Pipeline computazionale e analisi per l'aggancio molecola di piccole molecole e proteine
AutoDock Vina 1.2.018 è stato utilizzato per condurre un'analisi di docking molecolare delle interazioni di legame tra i principi attivi e i fattori di trascrizione BRD4, CTCF, EP300 e SPI1. Le strutture cristalline di BRD4 (PDB ID: 7REK), CTCF (PDB ID: 5K5I), EP300 (PDB ID: 5NU5) e SPI1 (PDB ID: 8E3K) sono state ottenute dal Protein Data Bank (https://www.rcsb.org/)19,20. Le strutture a piccole molecole in formato SDF sono state scaricate dal database PubChem (https://pubchem.ncbi.nlm.nih.gov/ 21, convertite in formato MOL2 usando Open Babel 2.4.1 e minimizzate l'energia con PyRx 0.8. La pre-elaborazione delle proteine veniva effettuata rimuovendo molecole d'acqua, aggiungendo atomi di idrogeno, calcolando le cariche di Gasteiger e convertendole in formato PDBQT (richiesta per AutoDock Vina). È stata adottata una strategia di attracco semi-flessibile, che definisce la posizione e le dimensioni della griglia di aggancio in base ai siti di legame dei liganti co-cristallizzati in ciascuna proteina. MA9-086 funge da ligando di controllo positivo per BRD4 e XDM-CBP per EP300. Per CTCF e SPI1 (prive di liganti positivi noti), sono state identificate potenziali tasche di legame tramite analisi strutturale utilizzando la piattaforma online Proteins Plus (https://proteins.plus/). I parametri della griglia di attracco erano impostati come segue (coordinate e dimensioni in Å lungo gli assi x, y e z): BRD4 centrato a (-11,907, -8,617, -3,973) con una dimensione di scatola (18,387, 18,387, 18,387); Centro CTCF a (15.165, 4.854, 6.388) e dimensione della scatola (17.25, 20.25, 9.75); Centro EP300 a (39.781, 5.326, 9.998) e dimensione della scatola (16.516, 16.516, 16.516); SPI1 centro a (3,155, -3,853, 0,668) e dimensione della scatola (17,25, 25,5, 10,5).
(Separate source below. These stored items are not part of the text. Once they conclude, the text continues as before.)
(* ===== verification/Schedule.v ===== *)
(** * Recurring schedules

    Package [schedule]: cron expressions ([cron.go]), definitions
    ([definition.go]), the registry ([registry.go]), results ([types.go]) and the
    scheduler ([scheduler.go]).  The cron library, the time zone database and the
    fingerprint digest are not code of the repository: they are the fields of
    [calendar]. *)

From S2P Require Import Prelude GoStrings GoRegexp JobTypes Job.
Local Open Scope Z_scope.

(** ** More of package [strings] *)

(** The part of [s] before its first space. *)
Fixpoint word_fuel (fuel : nat) (s : string) : string * string :=
  match fuel, s with
  | S fuel', String c s' =>
      match leading_space spaceEncodings s with
      | Some _ => (EmptyString, s)
      | None => let '(w, rest) := word_fuel fuel' s' in (String c w, rest)
      end
  | _, _ => (EmptyString, s)
  end.

Fixpoint fields_fuel (fuel : nat) (s : string) : list string :=
  match fuel with
  | O => []
  | S fuel' =>
      match trim_left_fuel (String.length s) spaceEncodings s with
      | EmptyString => []
      | t => let '(w, rest) := word_fuel (String.length t) t in w :: fields_fuel fuel' rest
      end
  end.

(** [strings.Fields]: every field consumes at least one byte. *)
Definition Fields (s : string) : list string := fields_fuel (S (String.length s)) s.

Fixpoint Contains (s sub : string) : bool :=
  HasPrefix s sub || match s with EmptyString => false | String _ s' => Contains s' sub end.

Definition upper_char (c : ascii) : ascii :=
  let n := nat_of_ascii c in if (97 <=? n)%nat && (n <=? 122)%nat then chr (n - 32) else c.
Fixpoint ToUpper (s : string) : string :=
  match s with EmptyString => EmptyString | String c s' => String (upper_char c) (ToUpper s') end.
Durante l'attracco, l'intervallo energetico è stato impostato a 3, il parametro di esaussione a 8 e la distanza della griglia a 0,375 Å. La stabilità del legame è stata valutata a partire dall'energia di legame, dove valori più bassi indicano conformazioni più stabili e una probabilità di interazione più elevata, con una soglia di <-5 kcal/mol definita come forte attività di legame22,23. Infine, le modalità di interazione tra composti e recettori sono state identificate tramite PyMOL.
Analisi statistica
I dati sono presentati come media ± SEM. I test statistici sono stati selezionati in base alla normalità (Shapiro-Wilk) e all'omogeneità della varianza (test di Levene). Test t non accoppiati (due gruppi) o ANOVA unidirezionale con test post hoc LSD (≥3 gruppi) sono stati utilizzati per confronti tra gruppi. Un p < 0,05 è stato definito come una soglia di significatività. I grafi venivano generati con GraphPad Prism 9.0.